Reese turned to Cole. “I need a new direction in my life.”
“I hear you.”
“I never knew how much of my time I spent taking care of Ruthie. Now there's all this extra time to kill. I might take off, go somewhere else.”
“Where to?”
“Down south, maybe. Somewhere new. Start over. Don't you ever just want to start over?”
“I don't know if I'd know how to.”
“I'm sick of spending my time with fuckers like this,” Reese said, getting loud. “Stupid fucking rednecks.”

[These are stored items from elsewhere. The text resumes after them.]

(** * GridSolver: a shallow embedding of the grid fluid solver

    This development embeds [GridSolver<2, real>] of
    [kim_hybrid_fluid/GridSolver.h] and proves properties of its step
    sequence, its boundary condition, its clamped back-trace and its
    sub-step count.

    Modelling choices.
    - [real] is embedded as the exact rationals [Q]: rounding, NaN and
      infinities of the machine type are outside the model.  Statements
      about copied values use Leibniz equality, statements about computed
      values use [==].
    - [int] is embedded as [Z] without wrap-around.  [size_t] is taken to
      be 64 bits wide; a conversion of a [real] to it has a result only
      when the truncated value is below 2^64.
    - A grid's storage is addressed by [Index2] as in the source
      ([operator[](Index2)], [velocityAt<k>(Index2)]); it is a total map from
      indices to values, as the accessors do no bounds checking.
    - The collider, the boundary-condition solver, the diffusion solver,
      the pressure solver, [Limits::eps()] and [Vector::max()] are
      collaborators whose code is not part of [GridSolver.h]; they are the
      fields of the class [Collaborators].
    - [_closedDomainBoundaryFlag] and [extrapolateIntoCollider], which no
      stage of a step reads or calls, are left out. *)

From Stdlib Require Import ZArith QArith Qabs Qround List Bool Lia Lqa.
Import ListNotations.

Local Open Scope Z_scope.

(** ** Indices, vectors, comparisons *)

Record Index2 : Set := mkIndex2 { ix : Z; iy : Z }.

Definition Index2_eqb (a b : Index2) : bool :=
  (ix a =? ix b) && (iy a =? iy b).

(** [Index<D>] plus a scalar, as in [size+2] of the constructor. *)
Definition Index2_add_scalar (a : Index2) (k : Z) : Index2 :=
  mkIndex2 (ix a + k) (iy a + k).

Record vec : Set := mkVec { vx : Q; vy : Q }.

Definition Qlt_bool (a b : Q) : bool := negb (Qle_bool b a).

(** [math::max<real>(a, b)] and [math::min<real>(a, b)], which are not under
    src/: the larger and the smaller of the two arguments. *)
Definition math_max (a b : Q) : Q := if Qlt_bool b a then a else b.
Definition math_min (a b : Q) : Q := if Qlt_bool a b then a else b.

Definition vec_add (a b : vec) : vec := mkVec (vx a + vx b)%Q (vy a + vy b)%Q.
Definition vec_sub (a b : vec) : vec := mkVec (vx a - vx b)%Q (vy a - vy b)%Q.
(** [k * a] and [a * k] for a scalar [k]. *)
Definition vec_scale (k : Q) (a : vec) : vec := mkVec (k * vx a)%Q (k * vy a)%Q.
Definition vec_times (a : vec) (k : Q) : vec := mkVec (vx a * k)%Q (vy a * k)%Q.
(* ===== verification/Prelude.v ===== *)
(** * Bombay Behavior: a verification library for the pure actor fold

    ** The program

    The repository is a Rust workspace.  [crates/behavior] defines what an
    actor is: a pure fold.  A [Behavior] owns private state; one transition
    consumes one event and returns either a typed error or an [Actions] value,
    which lists the effects the actor asks for (typed sends, child creations)
    and its verdict (continue, become a phase, stop).  Nothing is performed by
    the fold.  A separate interpreter walks the [Actions] value and settles
    every requested effect exactly once, into caller-owned progress that
    survives cancellation.  [crates/actors] is a catalogue of such folds: flow
    control and routing, stashing, state machines, timers and leases, workflow
    coordination, restart admission, and the supervised templates built of
    them.  Folds compose by wrapping ([Stash], [Periodic], ...) and by
    addressing each other through [DeliveryRoute]s.

    ** How the code is translated

    A transition [fn transition(&mut self, event) -> Result<Actions, E>]
    becomes a function from the state record and the event to the new state
    and a [result].  A state left behind by an error path is returned too, so
    that "the rejection changed nothing" is a theorem and not a convention.
    Enums become inductive types, structs records, with the source's names
    (suffixed where two of them clash in one file).  [u32] and [u64] are [N]
    with the bound of each operation written out ([checked_add],
    [saturating_add]); collection lengths ([usize]) are [nat].  An [expect] or
    an indexing that could panic is [None] of an [option] and is proved not to
    occur.  Time is a number of nanoseconds.  [Vec], [VecDeque] and
    [BinaryHeap] are lists with the operation's meaning; [BTreeMap] is the
    sorted map of BTreeMap.v.  A trait is a class, a trait bound a [Context]
    hypothesis of the section, and a generic parameter a section variable.
    An [Arc] that the code compares with [Arc::ptr_eq] is an allocation number:
    the functions that create one run in the monad [Alloc] of Workers.v, which
    passes the next number along.

    Code outside the repository (the runtime that delivers, creates and keeps
    the clock) never has a definition here.  The interpreter of single items is
    a section variable of Settlement.v and Interpretation.v; delivery routes
    are the class [DeliveryRoute] with the laws [RouteLaws], which the three
    route types of the source satisfy (instances in Effects.v).

    ** The files

    - Prelude.v: results, machine integers, list search, runs of a step
      function ([run], [trace], [otrace], [collect]) with the generic run
      theorems the components instantiate, and the shared tactics and hints.
    - Effects.v: the algebra of [crates/behavior/src] ([next.rs],
      [user_event.rs], [transition.rs], [actor/creation.rs],
      [actor/addressing.rs], [effects/sending.rs], [effects/actions.rs]) and
      the routes of [crates/actors/src/composition/delivery_route.rs].
    - BTreeMap.v: ordered maps and [Ord].
    - Settlement.v, Interpretation.v: [effects/sending.rs] and
      [effects/actions.rs], that is [SendEffects::interpret], progress and
      its finishing, [SendLayer], the creation leg, [Actions::interpret].
      Lanes meet the whole action through the interface classes
      [SendSettlements] and [SettlementSpec].
    - Machine.v ([machine.rs]); Stash.v ([stash/queue.rs], [stash/limit.rs]).
    - Buffer.v, WorkQueue.v, RateLimiter.v, Deduplicator.v, Correlator.v,
      OrderGate.v, Sequencer.v, PriorityQueue.v, CircuitBreaker.v,
      Acknowledgements.v: the files of the same names in [routing/].
    - Timers.v ([protocol/timer.rs], [time/domain.rs]); TimedBehaviors.v
      ([time/one_shot.rs], [periodic.rs], [receive_timeout.rs],
      [deadline.rs]); Lease.v ([time/lease.rs]).
    - Workflow.v ([workflow/coordinator.rs]), Latch.v, Barrier.v.
    - Restart.v ([templates/restart.rs]).
    - Termination.v: outcomes, stop facts and requests ([termination.rs],
      [protocol/mod.rs]), [StopOnShutdown] and [FinalizeOnShutdown]
      ([shutdown.rs]), [Watch] ([watch.rs]), [PropagateTermination]
      ([lifecycle/termination_propagation.rs]).
    - ShutdownPlan.v and ShutdownCoordinator.v
      ([lifecycle/shutdown_coordinator.rs]): plans, dependency trees, and the
      two coordinators as one fold over the interface class [ShutdownLane].
    - Selection.v, Router.v, RouterPolicies.v: the selection policies of
      [routing/router/] and the router over the interface of a policy.
    - Registry.v, Resolver.v, Topic.v, PubSub.v, Presence.v: the folds of
      [discovery/], with publish-subscribe as a family of topics.
    - Cache.v ([persistence/cache.rs]); Configuration.v (with the versioned
      evidence that all three share), Health.v and Readiness.v
      ([operations/]).
    - TerminationMonitor.v ([lifecycle/termination_monitor.rs] with the
      observation protocol of [protocol/established.rs]); Task.v
      ([lifecycle/task.rs], [composition/message_adapter.rs]).
    - ChildShutdown.v ([lifecycle/child_shutdown.rs]): the declaration of
      shutdown phases and the wrapper that reports their plan; the products and
      sums that the source nests per child are indexed by its position.
    - Creation.v: what the interpreter returns for a child creation, and the
      folds that read it ([templates/proxy_creation.rs], [templates/worker/]).
    - Workers.v, WorkerPreparation.v, WorkerStartup.v: capacities, rosters,
      schedule correlations and drain deadlines; preparing the workers of a
      roster; initializing and starting one ([templates/capacity.rs],
      [roster.rs], [schedule.rs], [drain.rs], [templates/worker/]).
    - The stable proxy ([templates/proxy/]): ProxyWorker.v ([worker/mod.rs],
      the authority over one worker), ProxyState.v ([protocol.rs], [state.rs],
      [effects.rs]), StableProxy.v and ProxyTransition.v ([mod.rs]: the parts
      that serve, and shutdown with the whole transition), ProxyOperation.v
      ([operation.rs]: how an owner drives a proxy through its host).  Its
      theorems are in ProxyInvariant.v and ProxySafety.v.
    - Pools ([templates/pool/]): PoolAssignment.v ([assignment.rs]: the join of
      a delivery, a completion and a stop), PoolPolicy.v ([policy.rs],
      [shutdown.rs], [customer.rs], [templates/diagnostic.rs]), PoolWorker.v
      ([worker.rs]: one role, from creation to retirement), PoolMembers.v (the
      searches and the construction of members that the two pools share).
      PoolDrain.v holds what both pools' proofs need: what a
      member counts for in the accounts of sources, startups and restarts, and
      how the retirement of workers progresses.
    - The FIFO pool ([templates/pool/queue/]): FifoProtocol.v ([protocol.rs],
      [event.rs], [requests.rs], [job.rs], [config.rs] and the states of
      [mod.rs]), FifoShutdown.v ([mod.rs]: the drain), FifoPool.v ([mod.rs]:
      the operating handlers, [init], [transition], and [build]).  Its invariant and accounts are in
      FifoInvariant.v; FifoHandlers.v and FifoLifecycle.v show handler by
      handler that they are kept; FifoRun.v measures the drain and joins the
      handlers into one step; FifoCorrect.v states what holds over runs.
    - The keyed pool ([templates/pool/router/]): KeyedBinding.v ([binding.rs]:
      the table of keys and its generations, with its proofs), KeyedProtocol.v
      ([protocol.rs], [event.rs], [requests.rs], [job.rs], [role.rs],
      [config.rs] and the states of [mod.rs]), KeyedRetirement.v
      ([shutdown.rs]), KeyedPool.v ([mod.rs]: submissions, service, startup,
      binding commands), KeyedRecovery.v ([recovery.rs]), KeyedTransition.v
      ([assignment.rs], and [init], [transition] and [new]).  Its proofs follow
      the FIFO pool's: KeyedInvariant.v, KeyedHandlers.v, KeyedDrain.v (the
      retirement), KeyedRun.v (creations, commands, one step) and
      KeyedCorrect.v.
    - The dynamic supervisor ([templates/supervisor/directory/]): Directory.v
      ([protocol.rs], [lifecycle.rs], [diagnostic.rs], [event.rs],
      [requests.rs], [capacity.rs], [config.rs], [entry/] and [mod.rs]).  An
      entry taken out of the map while a handler works on it is the map without
      it; the route of lifecycle messages is any [DeliveryRoute].  Its
      invariant and the accounts of each handler are in DirectoryInvariant.v,
      the drain and what holds over runs in DirectoryCorrect.v.

    In each component file [new] is the constructor, [transition] the
    behavior's transition and the other operations carry the name of the
    method they translate.

    ** What the theorems show

    - Interpretation: walking an action attempts every effect once and in
      order, never again after it was settled, resumes on the same progress
      after any cancellation, stops at corrupt progress, and the status read
      off a settlement tells which of its items were accepted.
    - Machine and stash: a phase change replays what was deferred until
      nothing more can run, a failing transition leaves the machine unchanged,
      released input is replayed in order, and a stash never exceeds its limit.
    - Routing: over whole runs from the constructor, nothing is lost,
      duplicated or reordered; bounds hold; each refused input is returned with
      the reason; correlation and acknowledgement tables refine one automaton
      per key; the breaker is single-flight and opens at its threshold.
    - Time: timer generations increase and at most one is live, a wrapper is
      transparent to the wrapped behavior, ticks, timeouts and deadlines fire
      when and only when they should, and a lease's generations fence its
      owners.
    - Workflow: validation terminates and decides acyclicity; steps start once
      and after their prerequisites; a latch releases all or none; a barrier's
      runs decompose into complete generations.
    - Restart: the budget bounds the charges of every window although it
      forgets old ones; the delays follow the configured formulas.
    - Termination: a dependency tree compiles to the earliest valid layers;
      a declaration of phases becomes one plan, once every child is
      established, whatever the order; phases are asked to stop in order and
      only after the earlier ones stopped; shutdown completes when the children do; exactly one terminal
      report is propagated; a monitor's phase counts its whole history.
    - Routers: membership and policy agree; each policy selects what its
      reference definition selects; removing a member moves only its own keys;
      reports are admitted per stream and in order.
    - Discovery and operations: a registry refines a finite map, a cache an LRU
      list; topics are independent; presence generations fence stale timers;
      readings keep the newest evidence.
    - Workers: a preparation carries each role once, and a startup result
      belongs to the request that issued its grant.
    - Stable proxy: an unexpected event changes nothing and is returned whole;
      admissible events keep the correlations of the state; no worker, plan or
      result is lost or duplicated; every submission gets one answer; there is
      at most one worker at any time; a retiring proxy stops once its
      outstanding inputs arrived, except in the states of
      [proxy_refuses_predecessor], where the code refuses the one input it
      waits for.

    - Pools: the answers about an assignment join in any order, and foreign or
      repeated ones are handed back.  Over every run of a FIFO pool each
      accepted job gets exactly one terminal answer, to its own customer, or is
      still held; no worker is idle while a job waits, and jobs are assigned in
      admission order; the startup limit is respected and used; the one source
      of replacement workers is never lost; no input makes the pool panic; and
      a draining pool asks for nothing new and ends with its outstanding
      answers.
    - Keyed pool: the same account of customers, each under the binding its job
      was accepted with; roles hold only jobs of their own keys, in order; a key
      sticks to its role until a command moves it; binding commands refine a
      compare-and-swap on generations, and a generation that was replaced never
      comes back; the source, the startup limit, panics and the retirement as in
      the FIFO pool.
    - Dynamic supervisor: over every run each submitted worker is handed to a
      proxy, returned or held, exactly once; every service it admits ends with
      exactly one message; capacity and startup limit hold and no entry waits
      beside a free startup; every command gets one reply on its own lane, and a
      refused input changes nothing; a shutdown reaches every entry, admits
      nothing more and can change entries only a bounded number of times; while
      no refused stop has made an entry available again, the answers that the
      entries wait for empty the directory in any order; the actor stops exactly
      when its last entry is gone or its deadline is over.

    Four theorems state where the code departs from the repository's documents,
    and are no properties of a correct program: [proxy_refuses_predecessor],
    [keyed_retiring_unanswered], [keyed_pre_ready_stop_ignored] and
    [directory_stranded].

    Run theorems quantify over every event sequence from the constructor, and
    are proved by an invariant of one step and a generic induction.

    ** Fuel and termination

    [Machine.drain_loop] is defined by well-founded recursion on the deferred
    messages outside and inside the current batch.  [Sequencer.release] has the
    number of pending entries as fuel; [release_fuel] shows that more changes
    nothing.  [Workflow.reach_loop] has one more than the number of steps as
    fuel; validation is proved never to exhaust it.  [ShutdownPlan.layer_loop]
    likewise has one more than the number of nodes, and each round removes one.
    [FifoPool.fill_loop] has the length of the backlog as fuel, of which each
    round takes one job; [fill_loop_ok] shows that it ends with no idle worker
    or no job.  [Directory.shutdown_loop] has the number of entries as fuel;
    [shutdown_loop_spec] shows that it visits each of them once.
    Every other operation is structural.

    ** What is not modelled, and the plan

    Not modelled: the type-level occurrence and birth machinery (no run-time
    content), the derive macros, the test kit and repository tools, formatting
    and error display; the test modules inside the sources (such as
    [creation_custody.rs]).  Left for later: the roster supervisor
    ([templates/supervisor/roster/]: rounds of recovery over a fixed roster);
    source admission ([SourceProgress] and the source leg of [Actions]); the
    interpreter's custody of exact-incarnation shutdown requests; heterogeneous
    products of children and their dispatch. *)

From stdpp Require Import base list list_numbers numbers option gmap sorting.
From Stdlib Require Import NArith Lia.
Definition finish_routing (p : cprogress) : cprogress :=
  match p with
  | Some (Interpreting (Routing None (Some received))) =>
      Some (match received with
            | Accepted r => Interpreting (Children ((fun input => (Some input, None)) <$> items r))
            | Rejected item reason =>
                Completed (Interpretation_Complete (Creation_Rejected item reason))
            | Corrupt item fault =>
                Completed (Interpretation_Corrupt (Creation_Corrupt item fault))
            | Blocked _ prerequisite => match prerequisite with end
            end)
  | retained => retained
  end.

Definition settle_child (row : child_row) (i : I) : child_row * I :=
  match row with
  | (Some original, None) =>
      let c := creation original in
      let '(r, i) := dispatch_birth i (id c) (child_route original) (kind c) (child c) in
      ((None, Some r), i)
  | row => (row, i)
  end.

Definition reply_is_corrupt (r : option child_reply) : bool :=
  match r with Some (Corrupt _ _) => true | _ => false end.

(** The child loop of [interpret_creations]; the flag is [false] when the loop
    returned early on a row that is neither pending nor settled. *)
Fixpoint child_loop (rows : list child_row) (i : I) : list child_row * bool * I :=
  match rows with
  | [] => ([], true, i)
  | row :: rest =>
      match row with
      | (None, Some r) =>
          if reply_is_corrupt (Some r) then (row :: rest, true, i)
          else let '(rest, b, i) := child_loop rest i in (row :: rest, b, i)
      | (Some _, None) =>
          let '(row, i) := settle_child row i in
          match row with
          | (None, Some r) =>
              if reply_is_corrupt (Some r) then (row :: rest, true, i)
              else let '(rest, b, i) := child_loop rest i in (row :: rest, b, i)
          | _ => (row :: rest, false, i)
          end
      | _ => (row :: rest, false, i)
      end
  end.

Definition row_settled (row : child_row) : bool :=
  match row with (None, Some _) => true | _ => false end.
Definition row_pending (row : child_row) : bool :=
  match row with (Some _, None) => true | _ => false end.

(** The collecting loop of [finish_creations]; a row of neither shape restores
    every row. *)
Fixpoint collect_children (rows : list child_row) :
  option (list (SettledItem routed child_reply)) :=
  match rows with
  | [] => Some []
  | (None, Some r) :: rest => cons (Attempted r) <$> collect_children rest
  | (Some x, None) :: rest => cons (Unattempted x) <$> collect_children rest
  | _ => None
  end.

Definition finish_creations (p : cprogress) : cprogress :=
  let p := finish_routing p in
  match p with
  | Some (Interpreting (Children rows)) =>
      let corrupt := position (fun row : child_row => reply_is_corrupt (snd row)) rows in
      let complete :=
        all_indexed (fun index row =>
          if match corrupt with Some c => c <? index | None => false end
          then row_pending row else row_settled row) 0 rows in
      if negb complete then p
      else match collect_children rows with
           | None => p
           | Some settled =>
               let s := Creation_Settled (mkCreations settled) in
               Some (Completed (match corrupt with
                                | Some _ => Interpretation_Corrupt s
                                | None => Interpretation_Complete s
                                end))
           end
  | p => p
  end.

Definition interpret_creations (p : cprogress) (i : I) : cprogress * I :=
  let '(p, i) :=
    match prepare_creations p with
    | Some (Interpreting (Routing input received)) =>
        let '(i, (input, received)) := route_batch i (input, received) in
        (Some (Interpreting (Routing input received)), i)
    | p => (p, i)
    end in
  match finish_routing p with
  | Some (Interpreting (Children rows)) =>
      let '(rows, finished, i) := child_loop rows i in
      let p := Some (Interpreting (Children rows)) in
      (if finished then finish_creations p else p, i)
  | p => (p, i)
  end.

“Take it easy,” Cole muttered.
But they heard and they glared at Reese, like they'd been waiting for this. “Listen, you piece of shit,” said Everett. “Let's get this taken care of.”
“I already told you I ain't got it. Terry said he'd give me another day. I'm good for it.”
“But Terry owes me. And guess what? I don't want to wait another day.” Everett nudged Laura, and she sighed and climbed off his lap. When he stood up, Cole saw that he was much bigger than he'd thought. He was over six foot, his arms bundled with muscle. “Terry Rose should be doing this himself, but he's a pussy,” Everett said.